▶ _Exercise prompt_:
Starting at the line that holds "(** * SHA-1 and" and stopping at the line that holds "Definition pad (m", restate the records below word for word, with both of those lines included.

(Dataset entries)
[Start of section]
(* ===== verification/CodecFixtures.v ===== *)
(** * Wire fixtures for the Hotline codec

    Models [wireframe_testing/src/helpers/codec_fixtures.rs]: byte strings that
    tests feed to a decoder, valid ones, malformed ones and truncated ones,
    built without the encoder.  The theorem is that each does to the Hotline
    codec ([ExampleCodecs]) what it is for. *)

From S2P Require Import Prelude.
From S2P Require Import FrameCodec.
From S2P Require Import ExampleCodecs.
From S2P Require Import TestCodec.
From S2P Require Import TestingDrive.

Local Open Scope Z_scope.

(** ** Building a frame by hand *)

Definition FIXTURE_HEADER_LEN : Z := 20.

Definition u32_from_usize (value : Z) : Z := default u32_max (try_into u32_max value).

Record HotlineHeader : Type := mk_HotlineHeader {
  header_data_size : Z;
  header_total_size : Z;
  header_transaction_id : Z
}.

Inductive TotalSizePolicy : Type := Matching | OffByOne.

Definition policy_total_size (self : TotalSizePolicy) (data_size : Z) : Z :=
  let base_total := saturating_add usize_max data_size FIXTURE_HEADER_LEN in
  let declared_total :=
    match self with
    | Matching => base_total
    | OffByOne => saturating_add usize_max base_total 1
    end in
  u32_from_usize declared_total.

Record HotlineWireFixture : Type := mk_HotlineWireFixture {
  fixture_payload : list Z;
  fixture_transaction_id : Z;
  fixture_data_size : Z;
  fixture_total_size_policy : TotalSizePolicy
}.
(* ===== verification/Observability.v ===== *)
(** * Observing metrics and logs in tests

    Models [wireframe_testing/src/observability/] and
    [wireframe_testing/src/logging.rs]: a handle on a recorder of metrics and a
    logger, and the assertions tests make about what they captured.

    The recorder of [metrics-util] is the class [DebuggingRecorder]: it takes
    the samples of [Metrics], and a snapshot has one entry per key with what
    was recorded since the snapshot before it.  Counters are 64-bit there and a
    sum of them is taken to be exact: past the width the code panics.  The logger of [logtest] is the
    list of its records. *)

From S2P Require Import Prelude.
From S2P Require Import Metrics.
From stdpp Require Import pretty.

Local Open Scope Z_scope.

(** ** [labels.rs] *)

Definition Labels : Type := list (string * string).
Definition labels_new : Labels := [].
Definition labels_with (key value : string) (self : Labels) : Labels := self ++ [(key, value)].
Definition labels_from (pairs : list (string * string)) : Labels := map (fun '(k, v) => (k, v)) pairs.
Definition as_str_pairs (self : Labels) : list (string * string) := map (fun '(k, v) => (k, v)) self.

(** ** The recorder *)

Inductive DebugValue : Type :=
  | DebugCounter (c : Z)
  | DebugGauge (g : Z)
  | DebugHistogram (samples : list Z).
Definition SnapshotEntry : Type := Key * DebugValue.

Class DebuggingRecorder : Type := {
  Recorder : Type;
  recorder_new : Recorder;
  emit : Sample -> Recorder -> Recorder;
  take_snapshot : Recorder -> Recorder * list SnapshotEntry
}.

Definition counter_entry (e : SnapshotEntry) : option (Key * Z) :=
  match e with (k, DebugCounter c) => Some (k, c) | _ => None end.
Definition histogram_entry (e : SnapshotEntry) : option (Key * list Z) :=
  match e with (k, DebugHistogram s) => Some (k, s) | _ => None end.
Definition key_of (s : Sample) : Key :=
  match s with
  | CounterIncrement k _ | GaugeIncrement k _ | GaugeDecrement k _ | HistogramRecord k _ => k
  end.
Definition durations (k : Key) (log : list Sample) : list Z :=
  omap (fun s => match s with HistogramRecord k' d => if decide (k' = k) then Some d else None | _ => None end) log.
(* ===== verification/PushBench.v ===== *)
(** * The push benchmark

    Models [wireframe_testing/src/runtime_ownership_benchmarks/push_benchmark_support/]:
    the scenarios with their validation ([scenario.rs]), the overflow run
    ([measurement/overflow.rs]), the awaited runs ([measurement/awaited.rs]) and
    the measurement that adds up their rounds ([measurement/mod.rs]).

    The overflow run is one task, and a function.  An awaited run has up to
    three tasks, and is a step system over the queues of [Push]: the producer
    inside [send_all], the consumer inside its [recv] loop, and the task that
    starts them, watches the wait counters and joins them. *)

From S2P Require Import Prelude.
From S2P Require Import Mpsc.
From S2P Require Import Push.
From S2P Require Import PushCorrectness.
From stdpp Require Import pretty.
Open Scope rust_scope.
Local Open Scope Z_scope.

(** ** [scenario.rs] *)

Definition DEFAULT_QUEUE_CAPACITY : Z := 64.
Definition DEFAULT_SENDS : Z := 1024.

Inductive Lane : Type := LaneHigh | LaneLow.
Definition lane_priority (self : Lane) : PushPriority :=
  match self with LaneHigh => PriorityHigh | LaneLow => PriorityLow end.

Inductive PushScenario : Type :=
  | UncontendedHigh | UncontendedLow | DrainedHigh | DrainedLow | BackpressureHigh
  | OverflowReturnError | OverflowDrop | OverflowWarnAndDrop.
Definition crc32_reflected (buf : Buffer) : Z :=
  Z.lxor (fold_left feed_byte buf seed) 0xFFFFFFFF.

End Reference.

(** Every entry of the table is eight bit-steps of its index, and is
    already an unsigned 32-bit value. *)
Definition table_entry_ok (i : nat) : bool :=
  match nth_error crc32Table i with
  | Some t => (t =? Nat.iter 8 Reference.shift_bit (Z.of_nat i))
              && (0 <=? t) && (t <? JS.two32)
  | None => false
  end.

(* ================================================================== *)
(** * Exceptions and randomness *)
(* ================================================================== *)

(** The exceptions [node:crypto] raises on the paths taken here, named by
    their Node code or their OpenSSL reason. *)
Inductive Error : Type :=
| ERR_CRYPTO_INVALID_IV            (* "Invalid initialization vector" *)
| ERR_CRYPTO_INVALID_KEYLEN        (* "Invalid key length" *)
| ERR_CRYPTO_INVALID_JWK           (* "Invalid JWK data" *)
| ERR_OSSL_WRONG_FINAL_BLOCK_LENGTH
| ERR_OSSL_BAD_DECRYPT
| ERR_OSSL_UNSUPPORTED             (* the key text does not decode *)
| ERR_OSSL_RSA_MODULUS_TOO_LARGE
| ERR_OSSL_RSA_BAD_E_VALUE
| ERR_OSSL_RSA_KEY_SIZE_TOO_SMALL
| ERR_OSSL_RSA_DATA_TOO_LARGE_FOR_KEY_SIZE
| ERR_OSSL_RSA_DATA_TOO_LARGE_FOR_MODULUS
| ERR_OSSL_INVALID_KEY             (* a key without a modulus *)
| ERR_OSSL_BN_NO_INVERSE           (* the modular power on an even modulus *)
| ERR_OSSL_RAND_FAILURE.

(** The kinds of failure the specification tells apart (its section 7):
    an integrity error reports corrupt or tampered data, that is invalid
    block padding or a frame cut short; every other exception is about the
    arguments or the resources of the call.  Written from those words. *)
Definition integrity_error (e : Error) : bool :=
  match e with
  | ERR_OSSL_WRONG_FINAL_BLOCK_LENGTH | ERR_OSSL_BAD_DECRYPT => true
  | _ => false
  end.

(** A call either returns or throws. *)
Inductive result (A : Type) : Type :=
| Ok (a : A)
| Throw (e : Error).
Arguments Ok {A} a.
Arguments Throw {A} e.

Definition result_bind {A B : Type} (r : result A) (k : A -> result B) : result B :=
  match r with
  | Ok a => k a
  | Throw e => Throw e
  end.

Notation "x <~ e ;; k" := (result_bind e (fun x => k))
  (at level 61, e at next level, right associativity).

(** The system generator, as the unbounded sequence of octets it is going
    to deliver; [randomBytes n] takes the next [n]. *)
Definition Rng : Type := nat -> byte.

Definition rng_take (n : nat) (g : Rng) : Buffer := map g (seq 0 n).
Definition rng_drop (n : nat) (g : Rng) : Rng := fun i => g (n + i)%nat.

(** Calls that draw randomness and may throw. *)
Definition M (A : Type) : Type := Rng -> result (A * Rng).

Definition ret {A : Type} (a : A) : M A := fun g => Ok (a, g).

Definition bind {A B : Type} (m : M A) (k : A -> M B) : M B :=
  fun g => match m g with
           | Ok (a, g') => k a g'
           | Throw e => Throw e
           end.

Definition lift {A : Type} (r : result A) : M A :=
  fun g => match r with
           | Ok a => Ok (a, g)
           | Throw e => Throw e
           end.

Notation "x <- e ;; k" := (bind e (fun x => k))
  (at level 61, e at next level, right associativity).

(** [Crypto.randomBytes(n)]. *)
Definition randomBytes (n : nat) : M Buffer :=
  fun g => Ok (rng_take n g, rng_drop n g).

(* ================================================================== *)
(** * Octet strings *)
(* ================================================================== *)

Definition byte_xor (a b : byte) : byte :=
  byte_of_Z (Z.lxor (byte_to_Z a) (byte_to_Z b)).

(** Octet-wise xor of two strings, to the length of the shorter. *)
Fixpoint xor_bytes (a b : Buffer) : Buffer :=
  match a, b with
  | x :: a', y :: b' => byte_xor x y :: xor_bytes a' b'
  | _, _ => []
  end.

(** Big-endian integer of an octet string (OS2IP) and back (I2OSP, to
    exactly [len] octets, keeping the low ones). *)
Definition OS2IP (b : Buffer) : Z :=
  fold_left (fun acc x => acc * 256 + byte_to_Z x) b 0.

Fixpoint I2OSP (x : Z) (len : nat) : Buffer :=
  match len with
  | O => []
  | S len' => I2OSP (x / 256) len' ++ [byte_of_Z x]
  end.

(* ================================================================== *)
(** * SHA-1 and HMAC (FIPS 180-4, RFC 2104) *)
(* ================================================================== *)

Module SHA1.

Definition w32 (z : Z) : Z := z mod 4294967296.
Definition add (a b : Z) : Z := w32 (a + b).
Definition rotl (n x : Z) : Z :=
  w32 (Z.lor (Z.shiftl x n) (Z.shiftr x (32 - n))).
Definition lnot32 (x : Z) : Z := Z.lxor x 0xFFFFFFFF.

(** Message padding: a one bit, zeros, the bit length on 64 bits. *)
Definition pad (m : Buffer) : Buffer :=
  let len := Z.of_nat (length m) in
  m ++ [x80] ++ repeat x00 (Z.to_nat ((55 - len) mod 64)) ++ I2OSP (8 * len) 8.

Fixpoint words (n : nat) (b : Buffer) : list Z :=
  match n with
  | O => []
  | S n' => OS2IP (firstn 4 b) :: words n' (skipn 4 b)
  end.

(** The 80-word schedule, built most recent word first. *)
Fixpoint extend (n : nat) (rev_w : list Z) : list Z :=
  match n with
  | O => rev_w
  | S n' =>
      let w := rotl 1 (Z.lxor (Z.lxor (nth 2 rev_w 0) (nth 7 rev_w 0))
                              (Z.lxor (nth 13 rev_w 0) (nth 15 rev_w 0))) in
      extend n' (w :: rev_w)
  end.

Definition schedule (block : Buffer) : list Z :=
  rev (extend 64 (rev (words 16 block))).

Definition State : Type := (Z * Z * Z * Z * Z)%type.

Definition f (t : nat) (b c d : Z) : Z :=
  if (t <? 20)%nat then Z.lor (Z.land b c) (Z.land (lnot32 b) d)
  else if (t <? 40)%nat then Z.lxor (Z.lxor b c) d
  else if (t <? 60)%nat then
    Z.lor (Z.lor (Z.land b c) (Z.land b d)) (Z.land c d)
  else Z.lxor (Z.lxor b c) d.

Definition K (t : nat) : Z :=
  if (t <? 20)%nat then 0x5A827999
  else if (t <? 40)%nat then 0x6ED9EBA1
  else if (t <? 60)%nat then 0x8F1BBCDC
  else 0xCA62C1D6.

Definition round (s : State * nat) (w : Z) : State * nat :=
  let '((a, b, c, d, e), t) := s in
  let temp := add (add (add (add (rotl 5 a) (f t b c d)) e) (K t)) w in
  ((temp, a, rotl 30 b, c, d), S t).

Definition compress (h : State) (block : Buffer) : State :=
  let '(h0, h1, h2, h3, h4) := h in
  let '((a, b, c, d, e), _) := fold_left round (schedule block) (h, O) in
  (add h0 a, add h1 b, add h2 c, add h3 d, add h4 e).

Fixpoint blocks (n : nat) (h : State) (m : Buffer) : State :=
  match n with
  | O => h
  | S n' => blocks n' (compress h (firstn 64 m)) (skipn 64 m)
  end.

Definition init : State :=
  (0x67452301, 0xEFCDAB89, 0x98BADCFE, 0x10325476, 0xC3D2E1F0).

Definition digest (m : Buffer) : Buffer :=
  let p := pad m in
  let '(h0, h1, h2, h3, h4) := blocks (length p / 64) init p in
  I2OSP h0 4 ++ I2OSP h1 4 ++ I2OSP h2 4 ++ I2OSP h3 4 ++ I2OSP h4 4.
[End of section]
▶ _Finished task_:
(** * SHA-1 and HMAC (FIPS 180-4, RFC 2104) *)
(* ================================================================== *)

Module SHA1.

Definition w32 (z : Z) : Z := z mod 4294967296.
Definition add (a b : Z) : Z := w32 (a + b).
Definition rotl (n x : Z) : Z :=
  w32 (Z.lor (Z.shiftl x n) (Z.shiftr x (32 - n))).
Definition lnot32 (x : Z) : Z := Z.lxor x 0xFFFFFFFF.

(** Message padding: a one bit, zeros, the bit length on 64 bits. *)
Definition pad (m : Buffer) : Buffer :=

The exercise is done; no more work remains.